物事を表現するのには、定性と定量がある。「徹底的にコストダウンを推進する」は定性的表現であり、「30%のコストダウンを推進する」は定量的表現である。より客観的に物事を捉えるためには、後者のごとく数値でおさえることが不可欠と言えよう。仕事上、よく経営者から「今、世の中の景気はどうなんですか」などと聞かれるが、数値を伴わなければ”ぼちぼちでんなー”的な曖昧な回答になってしまう。景気であれば動向指数や日銀短観、タクシードライバーから聞いた最近の実車率や水揚げ高、飲食店で聞いた平均客単価、メーカーであれば操業率、市況変動の価格への転嫁率、歩留率などその気になればいくらでも数値は収集可能である。しかしながらウォッチする意識がなければ自分の頭を素通りしてしまう。日常の中で意識して収集し、分析・活用してこそ数値感覚は高まるのである。

論理的思考

論理的思考とは、”自分はこう思う”という判断に対し、”なぜならば”という論拠であり、それらが整然と関連づけられることでストーリー性が生まれる。私自身、常々実践していることが2つある。1つは常に「どういう意図だろうか(目的意識)」「なぜそうなっているのか(問題意識)」、「どうすればよいか(改善意識)」という視点から物事を考察することであり、もう一つは数値で実態を掴むことである。

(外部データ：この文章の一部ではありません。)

(** * tester.cpp: a fixture-driven test harness

    Shallow embedding of [src/cpp/tester.cpp] and the properties of its
    case discovery, case runner and reporter.

    - [std::string] is [string]; [size_t] is a [Z] taken modulo [2^64];
      [int] is a [Z] with its 32-bit range written out.
    - [std::cout] is the text written so far, threaded through every
      function that prints.
    - A C++ call either returns or throws; a thrown object is either derived
      from [std::exception] (it has a [what()]) or it is not. *)

From Stdlib Require Import ZArith List Bool Ascii String Lia.
From Stdlib Require Import Sorting.Sorted Sorting.Permutation.
From Stdlib Require Import Numbers.DecimalString Numbers.DecimalZ.
Import ListNotations.

Open Scope string_scope.
Open Scope Z_scope.

(** ** Machine integers *)

Module Int.
Definition INT_MIN : Z := - 2 ^ 31.
Definition INT_MAX : Z := 2 ^ 31 - 1.

Definition in_range (z : Z) : bool := (INT_MIN <=? z) && (z <=? INT_MAX).

(** Conversion of an integer to [int]: reduction modulo [2^32] into the
    signed range.  This is what [int total = v.size()] and [count++]
    compute on the two's complement targets the harness is built for. *)
Definition wrap (z : Z) : Z := (z + 2 ^ 31) mod 2 ^ 32 - 2 ^ 31.

(** What [operator>>(int&)] stores for an out-of-range number. *)
Definition clamp (z : Z) : Z :=
  if z <? INT_MIN then INT_MIN else if INT_MAX <? z then INT_MAX else z.
End Int.

Module SizeT.
Definition modulus : Z := 2 ^ 64.
Definition npos : Z := modulus - 1.
Definition add (a b : Z) : Z := (a + b) mod modulus.
End SizeT.

(** ** Characters and strings *)

Definition char_in (c : ascii) (lo hi : nat) : bool :=
  (Nat.leb lo (nat_of_ascii c) && Nat.leb (nat_of_ascii c) hi)%bool.

(** [isspace] in the "C" locale: HT, LF, VT, FF, CR and space. *)
Definition isspace (c : ascii) : bool :=
  (char_in c 9 13 || Nat.eqb (nat_of_ascii c) 32)%bool.

Definition isdigit (c : ascii) : bool := char_in c 48 57.

Definition digit_value (c : ascii) : Z := Z.of_nat (nat_of_ascii c) - 48.

Definition LF : ascii := ascii_of_nat 10.
Definition CR : ascii := ascii_of_nat 13.
Definition HT : ascii := ascii_of_nat 9.
Definition SP : ascii := ascii_of_nat 32.
Definition ESC : ascii := ascii_of_nat 27.

Module StdString.
Definition size (s : string) : Z := Z.of_nat (String.length s).

(** Is [c] one of the characters of [chars]? *)
Fixpoint contains (chars : string) (c : ascii) : bool :=
  match chars with
  | "" => false
  | String d chars' => (Ascii.eqb c d || contains chars' c)%bool
  end.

仕事上、よく経営者から「景気はどうなるのでしょうか」、「我が社をどう思われますか」などと聞かれるが、数値を伴わなければ”ぼちぼちでんなー”的な曖昧な回答になってしまう。景気であれば動向指数や日銀短観、タクシードライバーから聞いた最近の実車率や水揚げ高、飲食店で聞いた平均客単価、メーカーであれば操業率、市況変動の価格への転嫁率、歩留率などその気になればいくらでも収集可能である。数値はウォッチする意識がなければ自分の頭を素通りしてしまう。意識して収集し、分析・活用してこそ数値感覚は高まるのではないだろうか。